Dr. Martin Herbold (SPD) verglich die beiden Landkreise miteinander: „Es läuft anders und besser im Schwalm-Eder-Kreis. Fachpersonal sorgt für Sicherheit und 7 Vollzeitstellen sind alle besetzt.“ In Waldeck Frankenberg seien nur halb so viele Mitarbeiter beschäftigt und die müssten zudem noch mehr Betriebe kontrollieren
Heidemarie Scheuch-Paschkewitz (LINKE) unterstützte Reinhard Otto, der gesagt habe, dass die Landeregierung mehr Mittel zur Verfügung stellen müsse. Bei Wilke wären auf allen Ebenen Fehler gemacht worden. Man könne heute noch nicht wissen, ob man nicht irgendwo auf Wilke-Produkte trifft. „Die Ketten sind bis heute nicht öffentlich“.
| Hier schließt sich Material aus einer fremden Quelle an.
(** X20.  [SDL_CreateShaderFromSPIRV] always returns on a device, and on
    [NULL] when the invalid backend is no target: no function pointer of
    the file is called before it is resolved and the device is not
    dereferenced where it is [NULL]. *)
Theorem shim_never_faults device createInfo s :
  (device = None -> target_of device = None) ->
  exists r s', SDL_CreateShaderFromSPIRV device createInfo s = Returns r s'.
Proof.
  intros Hdevice. rewrite shim_unfold.
  destruct (target_of device) as [backend |] eqn:Htarget.
  - destruct (prologue_spec (cross_compile backend device createInfo) s)
      as (s1 & _ & _ & [(Hready & ->) | ->]); [| eauto].
    destruct (cross_compile_spec backend device createInfo s1 Hready)
      as [(r & evs & w & -> & _) | (Hnull & _)]; [eauto |].
    by specialize (Hdevice Hnull).
  - unfold bind, SDL_SetError, ret. eauto.
Qed.

End Shim.

Arguments Returns {World Blob A} a s.
Arguments Faults {World Blob A} f s.

End Spirv.

(** * A stub backend

    One build of the library over a backend that records nothing and
    answers with fixed values: the concrete ground on which the
    statements above are exercised. *)

(** A debug build ([SDL_assert] compiled in) with the backend bits and the
    depth formats of the public header. *)
#[local]
Instance debug_build : SDL_gpu_h := {|
  SDL_GPU_BACKEND_INVALID := 0;
  SDL_GPU_BACKEND_VULKAN := 1;
  SDL_GPU_BACKEND_D3D11 := 2;
  SDL_GPU_BACKEND_METAL := 4;
  SDL_GPU_SHADERFORMAT_SPIRV := 1;
  SDL_GPU_TEXTUREUSAGE_DEPTH_STENCIL_TARGET_BIT := 32;
  IsDepthFormat := fun f =>
    match f with
    | SDL_GPU_TEXTUREFORMAT_D16_UNORM
    | SDL_GPU_TEXTUREFORMAT_D24_UNORM
    | SDL_GPU_TEXTUREFORMAT_D32_SFLOAT
    | SDL_GPU_TEXTUREFORMAT_D24_UNORM_S8_UINT
    | SDL_GPU_TEXTUREFORMAT_D32_SFLOAT_S8_UINT => true
    | _ => false
    end;
  SDL_ASSERT_LEVEL := 2
|}.

(** The same build with [SDL_assert] compiled out. *)
Definition release_build : SDL_gpu_h := {|
  SDL_GPU_BACKEND_INVALID := 0;
  SDL_GPU_BACKEND_VULKAN := 1;
  SDL_GPU_BACKEND_D3D11 := 2;
  SDL_GPU_BACKEND_METAL := 4;
  SDL_GPU_SHADERFORMAT_SPIRV := 1;
  SDL_GPU_TEXTUREUSAGE_DEPTH_STENCIL_TARGET_BIT := 32;
  IsDepthFormat := @IsDepthFormat debug_build;
  SDL_ASSERT_LEVEL := 1
|}.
Die abschließende Behandlung in den Ausschüssen wurde einstimmig beschlossen.
Schlachtstätte erhalten
Nach einem Ammoniakaustritt wurde der Schlachthof Bad Wildungen zunächst geschlossen. nh24 hat berichtet. Die CDU hat vor diesem Hintergrund eine Resolution mit folgendem Wortlaut eingebracht:
„Nach der vorgenommenen Stilllegung des Schlachthofes Bad Wildungen und der durchgeführten endgültigen Schließung des Schlachthofes Kassel ist keine regionale Schlachtung in dieser Region mehr möglich. Für die landwirtschaftlichen Betriebe der Region, insbesondere für die Direktvermarkter im Haupt- und Nebenerwerb, ist eine nahegelegene Schlachtstätte in der Region Bad Wildungen/Fritzlar von besonderer Bedeutung für die Vermarktung ihrer Tiere. Deshalb unterstützt der Kreistag des Schwalm-Eder-Kreises alle Maßnahmen die schnellstmöglich wieder eine regionale Schlachtung ermöglicht. Für eine regionale Vermarktung sollte auch eine regionale Schlachtstätte vorhanden sein. Auch im Interesse des Tierwohls ist der Erhalt regionaler Strukturen aus unserer Sicht unerlässlich.“
Fordern kann man viel, aber von wem eigentlich, drängt sich dem Betrachter unweigerlich als Frage auf. Die Fraktionen sahen das so:
Die Fraktionen:
Hartmut Spogat: (CDU): Im August sei er mit Jürgen Kaufmann in Waldeck-Frankenberg gewesen. Deb Schlachthof müsse man weiterbetreiben oder neu bauen, um kurze Wege zu garantieren. Das könne auch in Fritzlar geschehen. Ahle Wurscht sei ein Markenbegriff für die Region.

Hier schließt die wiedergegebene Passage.